* **Supplied material**
┄┄┄┄┄┄┄┄┄┄

(** Scanning finds the records and says whether there is a tail to cut. *)
Lemma scan_active_spec recs t : log_recs recs -> unfinished recs t ->
  scanActiveSegmentWithVisitor (log_image h recs ++ t) h = Ok (log_summary id recs, bool_decide (t <> []), recs).
Proof.
  intros H Ht. pose proof (unfinished_len recs t H Ht) as Hlen. destruct (header_parts) as (P1 & P2 & P3 & _). pose proof (body_size_nonneg _ _ _ (lr_placed _ H)) as Hb0. pose proof (len_nonneg t).
  pose proof (placed_count _ _ _ (lr_placed _ H)) as Hcount. assert (Hl : len (log_image h recs ++ t) = 64 + body_size recs + len t) by (rewrite len_app, log_image_len by exact H; reflexivity).
  unfold scanActiveSegmentWithVisitor, SegmentHeaderSize. rewrite Hl. replace (64 + body_size recs + len t <? 64) with false by (symmetry; apply Z.ltb_ge; lia). replace (size <? 64 + body_size recs + len t) with false by (symmetry; apply Z.ltb_ge; lia). cbn [orb].
  assert (Eh : read_at (log_image h recs ++ t) 0 64 = Ok (log_header_bytes h)).
  { unfold log_image. rewrite <- app_assoc. apply (read_at_here [] (log_header_bytes h)); [reflexivity|]. symmetry. apply log_header_len. }
  rewrite Eh, log_header_decoded, bool_decide_eq_true_2 by reflexivity. cbn [negb].
  assert (Hfuel : exists fuel, length (log_image h recs ++ t) = (length recs + S fuel)%nat) by (exists (length (log_image h recs ++ t) - length recs - 1)%nat; unfold len in *; lia). destruct Hfuel as [fuel ->].
  change (mkData id 64 0 0 0) with (log_summary id []). rewrite (scan_active_advance (log_image h recs ++ t) t recs [] (S fuel) []) by (cbn [app]; auto; lia). cbn [app].
  case_bool_decide as Ene; [now apply scan_active_stop|]. destruct t as [|x t]; [|discriminate Ene]. rewrite app_nil_r in *. cbn [scan_active_loop log_summary ds_ValidEnd]. rewrite Hl, len_nil.
  rewrite Z.mod_small by lia. replace (_ <=? _) with true by (symmetry; apply Z.leb_le; lia). reflexivity.
Qed.

Lemma scan_active_summary recs t : log_recs recs -> unfinished recs t -> scanActiveSegment (log_image h recs ++ t) h = Ok (log_summary id recs, bool_decide (t <> [])).
Proof. intros H Ht. unfold scanActiveSegment. rewrite scan_active_spec by auto. reflexivity. Qed.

┄┄┄┄┄┄┄┄┄┄

* **Activity**
Return word for word the lines above from the line with "rewrite Eh, log_header_decoded, bool_decide_eq_true_2" to the line with "assert (Hfuel : exists", including both and leaving out all others.

* **Task response**
  rewrite Eh, log_header_decoded, bool_decide_eq_true_2 by reflexivity. cbn [negb].
  assert (Hfuel : exists fuel, length (log_image h recs ++ t) = (length recs + S fuel)%nat) by (exists (length (log_image h recs ++ t) - length recs - 1)%nat; unfold len in *; lia). destruct Hfuel as [fuel ->].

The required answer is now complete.